(** [py_scanstring(s, end)] with [strict=True], on the text that follows
    the opening quote: the decoded string and the text after the closing
    quote. *)
Fixpoint scanstring (s : str) : option (str * str) :=
  match s with
  | [] => None
  | c :: tl =>
      if c =? 34 then Some ([], tl)
      else if is_char "\" c then
        match tl with
        | [] => None
        | esc :: tl1 =>
            if is_char "u" esc then
              match tl1 with
              | x1 :: x2 :: x3 :: x4 :: tl2 =>
                  match decode_uXXXX x1 x2 x3 x4 with
                  | None => None
                  | Some uni =>
                      if high_surrogate uni && escape_u_next tl2 then
                        match tl2 with
                        | _ :: _ :: y1 :: y2 :: y3 :: y4 :: tl4 =>
                            match decode_uXXXX y1 y2 y3 y4 with
                            | None => None
                            | Some uni2 =>
                                if low_surrogate uni2 then
                                  cons_chunk
                                    (65536 + N.lor (N.shiftl (uni - 55296) 10)
                                                   (uni2 - 56320))
                                    (scanstring tl4)
                                else cons_chunk uni (scanstring tl2)
                            end
                        | _ => None
                        end
                      else cons_chunk uni (scanstring tl2)
                  end
              | _ => None
              end
            else
              match BACKSLASH esc with
              | Some ch => cons_chunk ch (scanstring tl1)
              | None => None
              end
        end
      else if c <? 32 then None
      else cons_chunk c (scanstring tl)
  end.
(** * cli-agent-bot: the interactive session orchestration engine

    A shallow embedding of the output parser and the conversion of a
    reply into an option ([adapter/claude/output-parser.ts]), the output
    buffer ([session/output-buffer.ts]), the adapters, the filter on
    their output and the session ([adapter/*/adapter.ts],
    [session/session.ts]), the session manager ([session/manager.ts])
    and the message history ([core/message-history.ts]), followed by the
    properties established about them.

    Conventions of the embedding:
    - a string of the program is the list of its UTF-16 code units, of any
      length (the engine's limit on the length of a string is not
      modelled);
    - a number that the code only uses as an integer (sizes, counts, exit
      codes, epoch milliseconds) is a [Z];
    - [new Date()] and [Date.now()] read a clock that is passed in;
    - a method that assigns to fields of [this] is a function from the old
      object to the new one; a method that can throw returns a [result]
      next to the new object; the events it emits are returned as a list;
    - an [async] method is one step. What the environment does while the
      method waits (whether the spawned process survives the warm-up of
      [start], whether the process exits while [close] waits for the
      adapter) is an argument of the step; output that arrives during
      such a wait is not modelled. The maps of the manager are only
      assigned in stretches of code without [await], so the states of
      those maps are the same when calls interleave at their awaits;
    - [closeAll] starts all its closes before it awaits any: its events
      are given in the order in which the promise jobs and the timers of
      Node.js run them. *)

From Stdlib Require Import ZArith NArith List Bool Lia String Ascii DecimalString.
From Stdlib Require Import Permutation.
Import ListNotations.
Local Open Scope Z_scope.
(** *** The whole compile, from one starting state *)

Lemma CompileMethod_related (compiler : CompilerDriver)
    (backend : CompilerBackend) (code_item : CodeItem)
    (access_flags invoke_type class_def_idx method_idx : Z)
    (class_loader : jobject) (dex_file : DexFile)
    (llvm_unit : LlvmCompilationUnit) :
  related B Rs eq eq
    (CompileMethod B E G1 compiler backend code_item access_flags
       invoke_type class_def_idx method_idx class_loader dex_file llvm_unit)
    (CompileMethod B E G2 compiler backend code_item access_flags
       invoke_type class_def_idx method_idx class_loader dex_file llvm_unit).
Proof.
  unfold CompileMethod.
  eapply related_bind with (Q := eq);
    [|intros d1 d2 <-; destruct d1;
      [apply related_ret; [auto|reflexivity]|apply emit_related]].
  unfold lowered.
  eapply related_bind with (Q := eq); [|intros [] [] _].
  - unfold configure.
    eapply related_bind with (Q := eq).
    + intros s1 s2 <-. unfold invoke_HeapInit.
      split; [reflexivity|apply alike_refl].
    + intros ok1 ok2 <-.
      eapply related_bind; [|intros [] [] _].
      * destruct ok1; cbn [negb when].
        -- apply related_ret; [auto|reflexivity].
        -- apply related_abort.
      * eapply related_bind; [apply setup_unit_related|intros [] [] _].
        apply resolve_flags_related.
  - eapply related_bind; [apply build_mir_related|intros [] [] _].
    apply codegen_related.
Qed.

End Observers.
---------------
▶ Exercise: Every record above needs to be copied exactly.

▶ Response area:
(** [py_scanstring(s, end)] with [strict=True], on the text that follows
    the opening quote: the decoded string and the text after the closing
    quote. *)
Fixpoint scanstring (s : str) : option (str * str) :=
  match s with
  | [] => None
  | c :: tl =>
      if c =? 34 then Some ([], tl)
      else if is_char "\" c then
        match tl with
        | [] => None
        | esc :: tl1 =>
            if is_char "u" esc then
              match tl1 with
              | x1 :: x2 :: x3 :: x4 :: tl2 =>
                  match decode_uXXXX x1 x2 x3 x4 with
                  | None => None
                  | Some uni =>
                      if high_surrogate uni && escape_u_next tl2 then
                        match tl2 with
                        | _ :: _ :: y1 :: y2 :: y3 :: y4 :: tl4 =>
                            match decode_uXXXX y1 y2 y3 y4 with
                            | None => None
                            | Some uni2 =>
                                if low_surrogate uni2 then
                                  cons_chunk
                                    (65536 + N.lor (N.shiftl (uni - 55296) 10)
                                                   (uni2 - 56320))
                                    (scanstring tl4)
                                else cons_chunk uni (scanstring tl2)
                            end
                        | _ => None
                        end
                      else cons_chunk uni (scanstring tl2)
                  end
              | _ => None
              end
            else
              match BACKSLASH esc with
              | Some ch => cons_chunk ch (scanstring tl1)
              | None => None
              end
        end
      else if c <? 32 then None
      else cons_chunk c (scanstring tl)
  end.
(** * cli-agent-bot: the interactive session orchestration engine

    A shallow embedding of the output parser and the conversion of a
    reply into an option ([adapter/claude/output-parser.ts]), the output
    buffer ([session/output-buffer.ts]), the adapters, the filter on
    their output and the session ([adapter/*/adapter.ts],
    [session/session.ts]), the session manager ([session/manager.ts])
    and the message history ([core/message-history.ts]), followed by the
    properties established about them.

    Conventions of the embedding:
    - a string of the program is the list of its UTF-16 code units, of any
      length (the engine's limit on the length of a string is not
      modelled);
    - a number that the code only uses as an integer (sizes, counts, exit
      codes, epoch milliseconds) is a [Z];
    - [new Date()] and [Date.now()] read a clock that is passed in;
    - a method that assigns to fields of [this] is a function from the old
      object to the new one; a method that can throw returns a [result]
      next to the new object; the events it emits are returned as a list;
    - an [async] method is one step. What the environment does while the
      method waits (whether the spawned process survives the warm-up of
      [start], whether the process exits while [close] waits for the
      adapter) is an argument of the step; output that arrives during
      such a wait is not modelled. The maps of the manager are only
      assigned in stretches of code without [await], so the states of
      those maps are the same when calls interleave at their awaits;
    - [closeAll] starts all its closes before it awaits any: its events
      are given in the order in which the promise jobs and the timers of
      Node.js run them. *)

From Stdlib Require Import ZArith NArith List Bool Lia String Ascii DecimalString.
From Stdlib Require Import Permutation.
Import ListNotations.
Local Open Scope Z_scope.
(** *** The whole compile, from one starting state *)

Lemma CompileMethod_related (compiler : CompilerDriver)
    (backend : CompilerBackend) (code_item : CodeItem)
    (access_flags invoke_type class_def_idx method_idx : Z)
    (class_loader : jobject) (dex_file : DexFile)
    (llvm_unit : LlvmCompilationUnit) :
  related B Rs eq eq
    (CompileMethod B E G1 compiler backend code_item access_flags
       invoke_type class_def_idx method_idx class_loader dex_file llvm_unit)
    (CompileMethod B E G2 compiler backend code_item access_flags
       invoke_type class_def_idx method_idx class_loader dex_file llvm_unit).
Proof.
  unfold CompileMethod.
  eapply related_bind with (Q := eq);
    [|intros d1 d2 <-; destruct d1;
      [apply related_ret; [auto|reflexivity]|apply emit_related]].
  unfold lowered.
  eapply related_bind with (Q := eq); [|intros [] [] _].
  - unfold configure.
    eapply related_bind with (Q := eq).
    + intros s1 s2 <-. unfold invoke_HeapInit.
      split; [reflexivity|apply alike_refl].
    + intros ok1 ok2 <-.
      eapply related_bind; [|intros [] [] _].
      * destruct ok1; cbn [negb when].
        -- apply related_ret; [auto|reflexivity].
        -- apply related_abort.
      * eapply related_bind; [apply setup_unit_related|intros [] [] _].
        apply resolve_flags_related.
  - eapply related_bind; [apply build_mir_related|intros [] [] _].
    apply codegen_related.
Qed.

End Observers.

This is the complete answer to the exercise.